__WHAT TO DO__
Reproduce the entries from their first line up to and including the line with "count [(-(n) *". Leave out everything after it.

*** TASK INPUT Section Begins ***

Section Build.
(** The two floating-point expressions of [build], as functions of the integers
    that enter them and of the false-positive probability: the unclamped bit
    count [(-(n) * ln p / ln2^2).ceil() as usize] and the unclamped probe count
    [((bytes * 8) / n * ln2).round()]. *)
Context {f64 : Type} (ideal_bits : Z → f64 → Z) (ideal_k : Z → Z → Z).

Definition build (expected_tokens : Z) (fpp : f64) (tokens : list rstr) : TokenBloom :=
  let n := Z.max expected_tokens 1 in
  let m_bits := Z.max (ideal_bits n fpp) 64 in
  let nbytes := div_ceil m_bits 8 in
  let k := clamp 1 (ideal_k nbytes n) 16 in
  foldl insert (mkBloom (replicate (Z.to_nat nbytes) 0) k) tokens.
End Build.

(** * Serialised forms *)

Definition to_bytes (b : TokenBloom) : bytes :=
  BLOOM_MAGIC ++ [BLOOM_FORMAT_VERSION; k b] ++ bits b.

(** [bytes.strip_prefix(p)] *)
Definition strip_prefix (p bs : bytes) : option bytes :=
  if is_prefix_of p bs then Some (drop (length p) bs) else None.

Definition from_bytes (bs : bytes) : option TokenBloom :=
  rest ← strip_prefix BLOOM_MAGIC bs;
  match rest with
  | [] => None
  | version :: rest =>
    if negb (version =? BLOOM_FORMAT_VERSION) then None else
    match rest with
    | [] => None
    | k :: bits =>
      if (k =? 0) || bool_decide (bits = []) then None else Some (mkBloom bits k)
    end
  end.
Lemma sample_codecs_laws : FooterCodecsLaws sample_codecs.
Proof.
  split; simpl.
  - apply hex_decode_encode.
  - intros b Hb. eapply Forall_impl; [by apply hex_alphanumeric|].
    intros c Hc. unfold is_b64_char. by rewrite Hc.
  - intros body c _. case_bool_decide; [|done]. intros [= <-]. by repeat constructor.
  - intros body c limit _. case_bool_decide; [|done]. intros [= <-] _. by subst.
Qed.
End Sample.

Definition sample_columns : columns_t :=
  [(lit "host", mkCounts [(lit "web-1", 7); (lit "web-10", 2 ^ 64 - 1)] 3);
   (lit "sev", mkCounts [(lit "error", 2)] 0)].

Lemma sample_columns_ok : columns_ok sample_columns.
Proof.
  apply (bool_decide_unpack _). vm_compute. exact I.
Qed.

Abbreviation sample_in := (sample_codecs (encode_body sample_columns)).
Abbreviation sample_laws := (sample_codecs_laws (encode_body sample_columns)).

(** * The properties *)

(** A footer summary survives its encoding: what a writer stamps decodes to
    the same columns, nulls and counts. *)
Theorem group_counts_roundtrip {F : FooterCodecs} {FL : FooterCodecsLaws F} (cols : columns_t) :
  columns_ok cols → cols ≠ [] → len (encode_body cols) ≤ MAX_DECODED_BYTES →
  ∃ s, encode_columns cols = Some s ∧ decode_columns s = Some cols.
Proof.
  intros (Hwf & Hl & Hall) Hne Hlen.
  destruct (encode_columns_body cols (conj Hwf (conj Hl Hall)) Hne Hlen) as (s & Hs & Hb). exists s. split; [done|].
  unfold decode_columns. rewrite Hb. cbn [mbind option_bind]. unfold decode_body.
  rewrite (reads_run _ _ (bt_of_list cols [])).
  - simpl. by rewrite Z.eqb_refl, bt_of_list_sorted.
  - apply (reads_body (λ n, decode_columns_loop n [])); [done|]. by apply reads_decode_columns.
  - by apply small_body.
Qed.

Lemma group_counts_roundtrip_witness :
  ∃ s, encode_columns (F := sample_in) sample_columns = Some s
       ∧ decode_columns (F := sample_in) s = Some sample_columns.
Proof.
  apply (group_counts_roundtrip (FL := sample_laws) sample_columns sample_columns_ok).
  - done.
  - vm_compute. congruence.
Defined.
(** * Queries *)

Lemma resolve_all_Some ix terms lists :
  resolve_all ix terms = Some lists → Forall2 (λ t l, postings ix t = Some l) terms lists.
Proof.
  revert lists. induction terms as [|t terms IH]; intros lists; simpl.
  - intros [= <-]. constructor.
  - intros (p & Hp & (ps & Hps & [= <-])%bind_Some)%bind_Some. constructor; auto.
Qed.

Lemma resolve_all_None ix terms :
  resolve_all ix terms = None → ∃ t, t ∈ terms ∧ postings ix t = None.
Proof.
  induction terms as [|t terms IH]; simpl; [done|].
  destruct (postings ix t) as [p|] eqn:E; [|exists t; split; [left|done]]. simpl.
  destruct (resolve_all ix terms); [done|]. intros _.
  destruct IH as (t' & ? & ?); [done|]. exists t'. split; [by right|done].
Qed.

Lemma intersect_all_spec lists acc :
  ascending acc → Forall ascending lists →
  ascending (intersect_all acc lists)
  ∧ ∀ x, x ∈ intersect_all acc lists ↔ x ∈ acc ∧ ∀ l, l ∈ lists → x ∈ l.
Proof.
  intros Hacc H. revert acc Hacc. induction H as [|l lists Hl _ IH]; intros acc Hacc; simpl.
  - split; [done|]. set_solver.
  - pose proof (elem_of_intersect_sorted acc l) as He.
    pose proof (intersect_sorted_ascending acc l Hacc Hl) as Ha.
    destruct (intersect_sorted acc l) as [|y acc'] eqn:E.
    + split; [apply ascending_nil|]. intros x. specialize (He x Hacc Hl). set_solver.
    + destruct (IH (y :: acc') Ha) as [Hasc Hx]. split; [done|]. intros x. rewrite Hx, He by done.
      set_solver.
Qed.

Lemma postings_ascending ix t l : index_wf ix → postings ix t = Some l → ascending l.
Proof.
  intros Hwf (n & _ & Hget)%bind_Some. by apply index_wf_get in Hget as (_ & ? & _).
Qed.

Lemma matching_rows_all_spec ix terms :
  index_wf ix →
  ascending (matching_rows_all ix terms)
  ∧ ∀ x, x ∈ matching_rows_all ix terms
         ↔ terms ≠ [] ∧ ∀ t, t ∈ terms → ∃ l, postings ix t = Some l ∧ x ∈ l.
Proof.
  intros Hwf. unfold matching_rows_all. destruct terms as [|t0 terms0].
  { split; [apply ascending_nil|]. set_solver. }
  set (terms := t0 :: terms0). destruct (resolve_all ix terms) as [lists|] eqn:E.
  2:{ apply resolve_all_None in E as (t & Ht & Hnone). split; [apply ascending_nil|]. intros x.
      split; [set_solver|]. intros [_ H]. destruct (H t Ht) as (? & ? & _). congruence. }
  apply resolve_all_Some in E.
  assert (Forall ascending lists) as Hasc.
  { apply Forall_forall. intros l Hl. destruct (list_elem_of_lookup_1 _ _ Hl) as [i Hi].
    destruct (Forall2_lookup_r _ _ _ _ _ E Hi) as (t & _ & Ht). by eapply postings_ascending. }
  pose proof (merge_sort_Permutation shorter lists) as Hperm.
  assert (∀ x, (∀ l, l ∈ merge_sort shorter lists → x ∈ l)
    ↔ ∀ t, t ∈ terms → ∃ l, postings ix t = Some l ∧ x ∈ l) as Hiff.
  { intros x. setoid_rewrite Hperm. split.
    - intros H t Ht. destruct (list_elem_of_lookup_1 _ _ Ht) as [i Hi].
      destruct (Forall2_lookup_l _ _ _ _ _ E Hi) as (l & Hl & Hp).
      exists l. split; [done|]. by eapply H, list_elem_of_lookup_2.
    - intros H l Hl. destruct (list_elem_of_lookup_1 _ _ Hl) as [i Hi].
      destruct (Forall2_lookup_r _ _ _ _ _ E Hi) as (t & Ht & Hp).
      destruct (H t) as (l' & ? & ?); [by eapply list_elem_of_lookup_2|]. congruence. }
  destruct (merge_sort shorter lists) as [|l ls] eqn:Em.
  { apply Permutation_nil_l in Hperm. subst lists. inversion E. }
  rewrite <- Hperm in Hasc. apply Forall_cons in Hasc as [Hl Hls].
  destruct (intersect_all_spec ls l Hl Hls) as [Ha Hx]. split; [done|]. intros x.
  rewrite Hx, <- Hiff. set_solver.
Qed.

(** ** Substring search *)

Lemma rows_containing_fold norm m acc :
  ascending acc → Forall (λ tr : rstr * list Z, ascending tr.2) m →
  let res := foldl (λ acc '(term, rows), if contains term norm then union_sorted acc rows else acc) acc m in
  ascending res
  ∧ ∀ x, x ∈ res ↔ x ∈ acc ∨ ∃ term rows, (term, rows) ∈ m ∧ contains term norm = true ∧ x ∈ rows.
Proof.
  intros Hacc H. revert acc Hacc. induction H as [|[t l] m Hl _ IH]; intros acc Hacc; simpl.
  - split; [done|]. set_solver.
  - destruct (IH (if contains t norm then union_sorted acc l else acc)) as [Ha Hx].
    { destruct (contains t norm); auto with postings. }
    split; [done|]. intros x. rewrite Hx. setoid_rewrite elem_of_cons.
    destruct (contains t norm) eqn:E; rewrite ?elem_of_union_sorted.
    + split; [intros [[?|?]|(?&?&?&?&?)]|intros [?|(?&?&[[= -> ->]|?]&?&?)]]; eauto 9.
    + split; [intros [?|(?&?&?&?&?)]|intros [?|(?&?&[[= -> ->]|?]&?&?)]]; eauto 9. congruence.
Qed.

*** TASK INPUT Section Ends ***

__FINISHED EXERCISE__
Section Build.
(** The two floating-point expressions of [build], as functions of the integers
    that enter them and of the false-positive probability: the unclamped bit
    count [(-(n) * ln p / ln2^2).ceil() as usize] and the unclamped probe count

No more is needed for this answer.